→ **ACTION ITEM**
Using the data below, return the stretch from the line that contains "intros Hw. rewrite !filter_app. simpl." through the line that contains "<-> forall r, In r (DataQuality.results", both included, exactly as it stands and nothing beyond it.

→ **Stored data**
(** The rows of customer [c] in the output are what the customer's own pass
    makes of the customer's rows. *)
Lemma perform_customer_rows df c :
  filter (of_customer c) (rows (Fifo.perform_fifo_matching df))
  = map snd (Fifo.process_customer
               (filter (customer_mask c)
                  (enumerate (map (set_REDEEMID None) (rows df)))) c).
Proof.
  unfold Fifo.perform_fifo_matching; cbn [rows].
  rewrite filter_rows_labelled. f_equal.
  set (S := enumerate (map (set_REDEEMID None) (rows df))).
  set (custs := unique _).
  destruct (in_dec Z.eq_dec c custs) as [Hin|Hnotin].
  - apply Isolation.fold_process_own;
      [apply unique_NoDup | exact Hin | apply enumerate_NoDup].
  - rewrite Isolation.fold_process_other;
      [| exact Hnotin | apply enumerate_NoDup].
    assert (E : filter (customer_mask c) S = []).
    { destruct (filter (customer_mask c) S) as [|[i r] l] eqn:El; [reflexivity|].
      exfalso. apply Hnotin. unfold custs. apply unique_In.
      assert (Hir : In (i, r) (filter (customer_mask c) S))
        by (rewrite El; now left).
      apply filter_In in Hir as [Hir Hc]. unfold customer_mask in Hc.
      apply Z.eqb_eq in Hc. simpl in Hc. rewrite <- Hc.
      apply (in_map (fun ir : Labelled => CUSTOMERID (snd ir))) in Hir.
      exact Hir. }
    rewrite E. reflexivity.
Qed.

(** C3. If two batches hold the same rows for customer [c], whatever the
    rows of other customers are (changed, added or removed), the rows of [c]
    come out of [perform_fifo_matching] identical in both runs, REDEEMID
    included. *)
Theorem customer_isolation (df1 df2 : DataFrame) (c : Z) :
  filter (of_customer c) (rows df1) = filter (of_customer c) (rows df2) ->
  filter (of_customer c) (rows (Fifo.perform_fifo_matching df1))
  = filter (of_customer c) (rows (Fifo.perform_fifo_matching df2)).
Proof.
  intros H. rewrite !perform_customer_rows.
  set (A := filter (customer_mask c) (enumerate (map (set_REDEEMID None) (rows df1)))).
  set (B := filter (customer_mask c) (enumerate (map (set_REDEEMID None) (rows df2)))).
  assert (Hrows : map snd A = map snd B).
  { unfold A, B. rewrite <- !filter_rows_labelled, !enumerate_rows, !filter_blank.
    now rewrite H. }
  destruct (same_rows_relabel A B Hrows) as (g & Hg & ->);
    [apply NoDup_labels_filter, enumerate_NoDup
    | apply NoDup_labels_filter, enumerate_NoDup |].
  rewrite (relabel_process_customer g (map fst A) Hg);
    [now rewrite relabel_rows | apply incl_refl].
Qed.

Lemma customer_isolation_witness :
  filter (of_customer 100) (rows (Fifo.perform_fifo_matching multi_customer_data))
  = filter (of_customer 100) (rows (Fifo.perform_fifo_matching customer_100_only)).
Proof.
  apply (customer_isolation multi_customer_data customer_100_only 100).
  reflexivity.
Defined.

(** ** The validation report and the gate *)

Module ReportFacts.
Import DataQuality.

Lemma passed_iff (rs : list ValidationResult) :
  forallb passed (filter (fun r => String.eqb (severity r) "ERROR") rs) = true
  <-> forall r, In r rs -> severity r = "ERROR" -> passed r = true.
Proof.
  rewrite forallb_forall. split.
  - intros H r Hr Hs. apply H. apply filter_In. split; [exact Hr|].
    now apply String.eqb_eq.
  - intros H r Hr. apply filter_In in Hr as [Hr Hs].
    apply H; [exact Hr | now apply String.eqb_eq].
Qed.

Lemma passed_skip (w : ValidationResult) (pre post : list ValidationResult) :
  severity w <> "ERROR" ->
  forallb passed (filter (fun r => String.eqb (severity r) "ERROR") (pre ++ w :: post))
  = forallb passed (filter (fun r => String.eqb (severity r) "ERROR") (pre ++ post)).
Proof.
  intros Hw. rewrite !filter_app. simpl.
  apply String.eqb_neq in Hw. now rewrite Hw.
Qed.

End ReportFacts.

(** C5. A report's [passed] is true exactly when every result of severity
    ERROR has [passed = true]; a result of severity WARNING or INFO, passed
    or failed, can be taken out of the report without changing the verdict. *)
Theorem report_passed_spec (report : DataQuality.ValidationReport) :
  (DataQuality.ValidationReport_passed report = true
   <-> forall r, In r (DataQuality.results report) ->
                 DataQuality.severity r = "ERROR" -> DataQuality.passed r = true)
  /\ (forall w pre post,
        DataQuality.severity w = "WARNING" \/ DataQuality.severity w = "INFO" ->
        DataQuality.results report = pre ++ w :: post ->
        DataQuality.ValidationReport_passed report
        = DataQuality.ValidationReport_passed
            (DataQuality.mkReport (DataQuality.timestamp report)
               (DataQuality.stage report) (pre ++ post))).
Proof.
  split.
  - apply ReportFacts.passed_iff.
  - intros w pre post Hw E. unfold DataQuality.ValidationReport_passed.
    rewrite E. cbn [DataQuality.results]. apply ReportFacts.passed_skip.
    destruct Hw as [Hw|Hw]; rewrite Hw; discriminate.
Qed.

Lemma report_passed_spec_witness :
  DataQuality.ValidationReport_passed warning_report
  = DataQuality.ValidationReport_passed
      (DataQuality.mkReport ts_2023_02_01 "post_fifo"
         [DataQuality.mkResult "REDEEMID Column Exists" true "ERROR"]).
Proof.
  apply (proj2 (report_passed_spec warning_report)
           (DataQuality.mkResult "Customer Balance Reconciliation" false "WARNING")
           [DataQuality.mkResult "REDEEMID Column Exists" true "ERROR"] []).
  - left. reflexivity.
  - reflexivity.
Defined.

(** C6. The gate raises exactly when [fail_on_error] is true and the report
    has not passed; the exception then carries the message built from the
    report's stage and error count.  In every other case nothing is raised
    and the gate returns the report's [passed]. *)
Theorem validation_gate_contract (report : DataQuality.ValidationReport)
    (fail_on_error : bool) :
  ((exists msg, DataQuality.validation_gate report fail_on_error
                = DataQuality.Raises_ValueError msg)
   <-> fail_on_error = true /\ DataQuality.ValidationReport_passed report = false)
  /\ (fail_on_error = true ->
      DataQuality.ValidationReport_passed report = false ->
      DataQuality.validation_gate report fail_on_error
      = DataQuality.Raises_ValueError
          ("Validation failed at stage '" ++ DataQuality.stage report
           ++ "' with "
           ++ DataQuality.format_nat (DataQuality.ValidationReport_error_count report)
           ++ " errors")%string)
  /\ (~ (fail_on_error = true /\ DataQuality.ValidationReport_passed report = false) ->
      DataQuality.validation_gate report fail_on_error
      = DataQuality.Returns (DataQuality.ValidationReport_passed report)).
Proof.
  unfold DataQuality.validation_gate.
  destruct (DataQuality.ValidationReport_passed report), fail_on_error; simpl;
    repeat match goal with
           | |- _ /\ _ => split
           | |- _ <-> _ => split
           | |- _ -> _ => intro
           | H : exists _, _ |- _ => destruct H
           | H : _ /\ _ |- _ => destruct H
           end;
    first [ reflexivity
          | discriminate
          | eexists; reflexivity
          | match goal with
            | H : ~ _ |- _ => exfalso; apply H; split; reflexivity
            end ].
Qed.

Lemma validation_gate_contract_witness :
  DataQuality.validation_gate failing_report true
  = DataQuality.Raises_ValueError "Validation failed at stage 'source' with 1 errors".
Proof.
  apply (proj1 (proj2 (validation_gate_contract failing_report true)));
    reflexivity.
Defined.

(** ** The source validator *)

Module SourceFacts.
Import DataQuality.

Lemma forallb_of_type (t : string) (q : Row -> bool) (rs : list Row) :
  forallb q (filter (fun r => String.eqb (TCTYPE r) t) rs) = true
  <-> forall r, In r rs -> TCTYPE r = t -> q r = true.
Proof.
  rewrite forallb_forall. split.
  - intros H r Hr Ht. apply H. apply filter_In. split; [exact Hr|].
    now apply String.eqb_eq.
  - intros H r Hr. apply filter_In in Hr as [Hr Ht].
    apply H; [exact Hr | now apply String.eqb_eq].
Qed.

Lemma length_zero_iff_forall {A} (q : A -> bool) (l : list A) :
  Nat.eqb (List.length (filter q l)) 0 = true <-> forall x, In x l -> q x = false.
Proof.
  rewrite Nat.eqb_eq, length_zero_iff_nil. split.
  - intros E x Hx. destruct (q x) eqn:Q; [|reflexivity].
    assert (Hin : In x (filter q l)) by (apply filter_In; now split).
    rewrite E in Hin. contradiction.
  - intros H. induction l as [|a l IH]; simpl; [reflexivity|].
    rewrite (H a (or_introl eq_refl)). apply IH.
    intros x Hx. apply H. now right.
Qed.

End SourceFacts.

(** C7. The source report holds exactly one sign-consistency result, of
    severity ERROR, computed over the whole batch (the report has eleven
    results whatever the number of rows); it passes exactly when every earned
    amount is strictly positive, every spent amount strictly negative and
    every expired amount strictly negative. *)
Theorem sign_consistency_check (now : Timestamp) (df : DataFrame) :
  let report := DataQuality.validate_source_data now df in
  exists res,
    results_named "Amount Sign Consistency" report = [res]
    /\ DataQuality.severity res = "ERROR"
    /\ List.length (DataQuality.results report) = 11%nat
    /\ (DataQuality.passed res = true <->
        (forall r, In r (rows df) -> TCTYPE r = "earned" -> strictly_positive (AMOUNT r))
        /\ (forall r, In r (rows df) -> TCTYPE r = "spent" -> strictly_negative (AMOUNT r))
        /\ (forall r, In r (rows df) -> TCTYPE r = "expired" -> strictly_negative (AMOUNT r))).
Proof.
  intros report. exists (DataQuality.check_amount_signs df).
  split; [reflexivity|]. split; [reflexivity|]. split; [reflexivity|].
  unfold DataQuality.check_amount_signs; cbn [DataQuality.passed].
  rewrite !andb_true_iff, !SourceFacts.forallb_of_type.
  unfold strictly_positive, strictly_negative. tauto.
Qed.

(** C9. The valid-customer-id check misses a non-positive id when the
    CUSTOMERID column is stored as int32: on the one-row batch holding
    customer id -5 the report's result of that name does not fail, so "fails
    if and only if some customer id is non-positive" does not hold of the code
    there.  The dtype test of line 285 skips the comparison, against the
    comment above it ("Customer IDs should be positive integers") and against
    what the same line does for an int64 column. *)
Lemma customer_check_int32_passes :
  exists res,
    results_named "Valid Customer IDs"
      (DataQuality.validate_source_data ts_2023_02_01 int32_customer_batch) = [res]
    /\ ~ (DataQuality.passed res = false
          <-> exists r, In r (rows int32_customer_batch) /\ CUSTOMERID r <= 0).
Proof.
  eexists. split; [reflexivity|].
  intros [_ H].
  assert (E : DataQuality.passed (DataQuality.check_valid_customers int32_customer_batch)
              = false).
  { apply H. eexists. split; [left; reflexivity|]. simpl. lia. }
  discriminate E.
Qed.

(** The sibling path: the same row in an int64 column is rejected. *)
Example int64_batch_rejected :
  DataQuality.passed (DataQuality.check_valid_customers int64_customer_batch) = false.
Proof. reflexivity. Qed.

(** The reach of the check as the code has it: the source report holds
    exactly one valid-customer-id result, of severity ERROR, and it fails
    exactly when some row's customer id is non-positive and the CUSTOMERID
    column has dtype int64 or float64.  Non-positive ids in a column of any
    other dtype go unreported. *)
Theorem valid_customer_check (now : Timestamp) (df : DataFrame) :
  let report := DataQuality.validate_source_data now df in
  exists res,
    results_named "Valid Customer IDs" report = [res]
    /\ DataQuality.severity res = "ERROR"
    /\ (DataQuality.passed res = false <->
        (CUSTOMERID_dtype df = int64 \/ CUSTOMERID_dtype df = float64)
        /\ exists r, In r (rows df) /\ CUSTOMERID r <= 0).
Proof.
  intros report. exists (DataQuality.check_valid_customers df).
  split; [reflexivity|]. split; [reflexivity|].
  unfold DataQuality.check_valid_customers; cbn [DataQuality.passed].
  rewrite <- not_true_iff_false.
  assert (Hnum : Nat.eqb (List.length
                   (filter (fun r => CUSTOMERID r <=? 0) (rows df))) 0 <> true
                 <-> exists r, In r (rows df) /\ CUSTOMERID r <= 0).
  { rewrite SourceFacts.length_zero_iff_forall. split.
    - intros H.
      destruct (existsb (fun r => CUSTOMERID r <=? 0) (rows df)) eqn:E.
      + apply existsb_exists in E as (r & Hr & Hle). exists r.
        split; [exact Hr | now apply Z.leb_le].
      + exfalso. apply H. intros x Hx.
        destruct (CUSTOMERID x <=? 0) eqn:Q; [|reflexivity].
        assert (existsb (fun r => CUSTOMERID r <=? 0) (rows df) = true)
          by (apply existsb_exists; now exists x).
        congruence.
    - intros (r & Hr & Hle) H. specialize (H r Hr).
      apply Z.leb_le in Hle. congruence. }
  destruct (CUSTOMERID_dtype df); simpl.
  - rewrite Hnum. intuition.
  - rewrite Hnum. intuition.
  - split; [intros H; now contradiction H | intros [[H|H] _]; discriminate H].
  - split; [intros H; now contradiction H | intros [[H|H] _]; discriminate H].
Qed.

→ **EXERCISE RESULT**
  intros Hw. rewrite !filter_app. simpl.
  apply String.eqb_neq in Hw. now rewrite Hw.
Qed.

End ReportFacts.

(** C5. A report's [passed] is true exactly when every result of severity
    ERROR has [passed = true]; a result of severity WARNING or INFO, passed
    or failed, can be taken out of the report without changing the verdict. *)
Theorem report_passed_spec (report : DataQuality.ValidationReport) :
  (DataQuality.ValidationReport_passed report = true
   <-> forall r, In r (DataQuality.results report) ->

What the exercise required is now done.